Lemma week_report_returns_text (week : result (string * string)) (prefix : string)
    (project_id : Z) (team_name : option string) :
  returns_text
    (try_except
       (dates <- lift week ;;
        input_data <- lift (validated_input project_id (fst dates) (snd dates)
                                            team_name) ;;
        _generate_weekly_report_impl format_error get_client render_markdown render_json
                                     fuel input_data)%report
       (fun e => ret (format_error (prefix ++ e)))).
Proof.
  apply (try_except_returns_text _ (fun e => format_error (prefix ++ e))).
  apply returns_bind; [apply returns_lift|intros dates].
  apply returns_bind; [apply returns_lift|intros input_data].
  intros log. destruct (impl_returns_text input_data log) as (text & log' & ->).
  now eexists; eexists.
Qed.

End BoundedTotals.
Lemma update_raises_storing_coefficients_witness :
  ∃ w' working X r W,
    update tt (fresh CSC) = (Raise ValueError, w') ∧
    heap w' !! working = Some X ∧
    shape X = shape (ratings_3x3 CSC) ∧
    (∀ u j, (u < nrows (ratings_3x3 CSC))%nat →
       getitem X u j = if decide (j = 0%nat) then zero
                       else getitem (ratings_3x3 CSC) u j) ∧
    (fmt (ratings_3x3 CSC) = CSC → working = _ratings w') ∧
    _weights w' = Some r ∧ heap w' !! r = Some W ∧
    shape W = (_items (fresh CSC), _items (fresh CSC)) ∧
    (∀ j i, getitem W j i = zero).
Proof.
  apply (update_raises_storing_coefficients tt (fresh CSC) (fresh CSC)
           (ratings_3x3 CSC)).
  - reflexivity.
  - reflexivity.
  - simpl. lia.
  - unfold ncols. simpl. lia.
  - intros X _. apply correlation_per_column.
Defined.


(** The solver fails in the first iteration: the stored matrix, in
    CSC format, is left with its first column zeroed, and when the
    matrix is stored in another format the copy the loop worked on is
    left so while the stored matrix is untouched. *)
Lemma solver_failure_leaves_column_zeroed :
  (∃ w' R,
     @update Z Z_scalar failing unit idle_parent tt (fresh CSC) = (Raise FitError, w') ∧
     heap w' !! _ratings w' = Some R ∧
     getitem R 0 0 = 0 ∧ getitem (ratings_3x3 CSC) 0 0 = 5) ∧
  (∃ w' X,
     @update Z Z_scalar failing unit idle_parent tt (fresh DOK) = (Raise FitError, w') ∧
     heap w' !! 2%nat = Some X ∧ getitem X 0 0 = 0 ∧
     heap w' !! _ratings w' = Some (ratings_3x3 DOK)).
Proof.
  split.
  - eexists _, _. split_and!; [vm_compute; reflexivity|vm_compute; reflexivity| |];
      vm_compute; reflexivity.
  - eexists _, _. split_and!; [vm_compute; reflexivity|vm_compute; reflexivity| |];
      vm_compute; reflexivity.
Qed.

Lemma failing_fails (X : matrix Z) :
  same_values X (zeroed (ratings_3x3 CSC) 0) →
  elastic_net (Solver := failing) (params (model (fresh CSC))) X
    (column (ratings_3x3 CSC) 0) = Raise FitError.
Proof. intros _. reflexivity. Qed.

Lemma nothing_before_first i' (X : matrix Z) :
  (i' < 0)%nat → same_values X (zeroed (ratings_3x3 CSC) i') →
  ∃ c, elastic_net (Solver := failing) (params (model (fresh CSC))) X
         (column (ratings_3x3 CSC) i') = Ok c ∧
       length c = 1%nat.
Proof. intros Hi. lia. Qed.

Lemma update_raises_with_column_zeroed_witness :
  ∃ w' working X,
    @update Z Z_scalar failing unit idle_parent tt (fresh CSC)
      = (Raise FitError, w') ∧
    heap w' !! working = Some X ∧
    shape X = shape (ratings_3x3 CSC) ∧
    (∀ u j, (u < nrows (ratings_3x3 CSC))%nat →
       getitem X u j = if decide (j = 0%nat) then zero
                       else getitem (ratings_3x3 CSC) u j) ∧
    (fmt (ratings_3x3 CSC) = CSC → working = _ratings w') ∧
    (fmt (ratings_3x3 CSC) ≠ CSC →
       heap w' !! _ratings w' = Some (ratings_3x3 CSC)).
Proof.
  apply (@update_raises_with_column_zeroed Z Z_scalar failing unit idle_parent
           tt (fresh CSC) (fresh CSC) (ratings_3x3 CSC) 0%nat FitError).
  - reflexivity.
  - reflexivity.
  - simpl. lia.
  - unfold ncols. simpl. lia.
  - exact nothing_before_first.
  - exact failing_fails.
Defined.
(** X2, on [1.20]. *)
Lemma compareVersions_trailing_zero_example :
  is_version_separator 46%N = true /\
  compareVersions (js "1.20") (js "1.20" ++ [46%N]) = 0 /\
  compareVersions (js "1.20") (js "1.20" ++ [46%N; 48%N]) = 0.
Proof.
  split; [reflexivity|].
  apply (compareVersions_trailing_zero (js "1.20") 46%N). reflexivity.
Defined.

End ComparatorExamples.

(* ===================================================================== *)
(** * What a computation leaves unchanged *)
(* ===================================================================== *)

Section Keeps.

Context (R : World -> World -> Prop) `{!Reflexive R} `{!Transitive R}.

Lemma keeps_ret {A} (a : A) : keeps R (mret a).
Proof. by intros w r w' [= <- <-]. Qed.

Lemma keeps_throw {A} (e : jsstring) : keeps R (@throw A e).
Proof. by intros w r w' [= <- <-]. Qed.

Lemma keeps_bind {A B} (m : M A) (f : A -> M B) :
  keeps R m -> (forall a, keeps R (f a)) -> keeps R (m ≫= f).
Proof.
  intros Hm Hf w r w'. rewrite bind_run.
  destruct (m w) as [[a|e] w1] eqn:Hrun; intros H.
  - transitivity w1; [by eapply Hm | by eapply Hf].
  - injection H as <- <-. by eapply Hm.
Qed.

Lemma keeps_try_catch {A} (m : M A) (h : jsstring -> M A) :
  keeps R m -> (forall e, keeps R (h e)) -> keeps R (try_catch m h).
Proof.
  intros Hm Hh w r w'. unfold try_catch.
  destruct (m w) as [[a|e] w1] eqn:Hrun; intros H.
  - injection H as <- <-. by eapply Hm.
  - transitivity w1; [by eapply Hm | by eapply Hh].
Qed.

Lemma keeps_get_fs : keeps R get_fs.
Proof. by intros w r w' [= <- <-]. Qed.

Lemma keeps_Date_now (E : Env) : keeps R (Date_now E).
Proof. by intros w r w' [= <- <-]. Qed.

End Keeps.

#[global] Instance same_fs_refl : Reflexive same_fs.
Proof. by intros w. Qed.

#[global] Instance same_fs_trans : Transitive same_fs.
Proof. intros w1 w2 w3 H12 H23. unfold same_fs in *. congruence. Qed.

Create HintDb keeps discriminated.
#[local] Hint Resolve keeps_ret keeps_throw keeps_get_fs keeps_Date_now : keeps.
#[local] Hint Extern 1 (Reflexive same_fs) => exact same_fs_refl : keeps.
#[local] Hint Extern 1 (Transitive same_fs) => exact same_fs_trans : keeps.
******
Problem description: In the listing above, start at the line with "Lemma failing_fails (X", go on through the line with "apply (@update_raises_with_column_zeroed Z", and copy each of those lines exactly; leave out all the rest.

Solution to the exercise:
Lemma failing_fails (X : matrix Z) :
  same_values X (zeroed (ratings_3x3 CSC) 0) →
  elastic_net (Solver := failing) (params (model (fresh CSC))) X
    (column (ratings_3x3 CSC) 0) = Raise FitError.
Proof. intros _. reflexivity. Qed.

Lemma nothing_before_first i' (X : matrix Z) :
  (i' < 0)%nat → same_values X (zeroed (ratings_3x3 CSC) i') →
  ∃ c, elastic_net (Solver := failing) (params (model (fresh CSC))) X
         (column (ratings_3x3 CSC) i') = Ok c ∧
       length c = 1%nat.
Proof. intros Hi. lia. Qed.

Lemma update_raises_with_column_zeroed_witness :
  ∃ w' working X,
    @update Z Z_scalar failing unit idle_parent tt (fresh CSC)
      = (Raise FitError, w') ∧
    heap w' !! working = Some X ∧
    shape X = shape (ratings_3x3 CSC) ∧
    (∀ u j, (u < nrows (ratings_3x3 CSC))%nat →
       getitem X u j = if decide (j = 0%nat) then zero
                       else getitem (ratings_3x3 CSC) u j) ∧
    (fmt (ratings_3x3 CSC) = CSC → working = _ratings w') ∧
    (fmt (ratings_3x3 CSC) ≠ CSC →
       heap w' !! _ratings w' = Some (ratings_3x3 CSC)).
Proof.
  apply (@update_raises_with_column_zeroed Z Z_scalar failing unit idle_parent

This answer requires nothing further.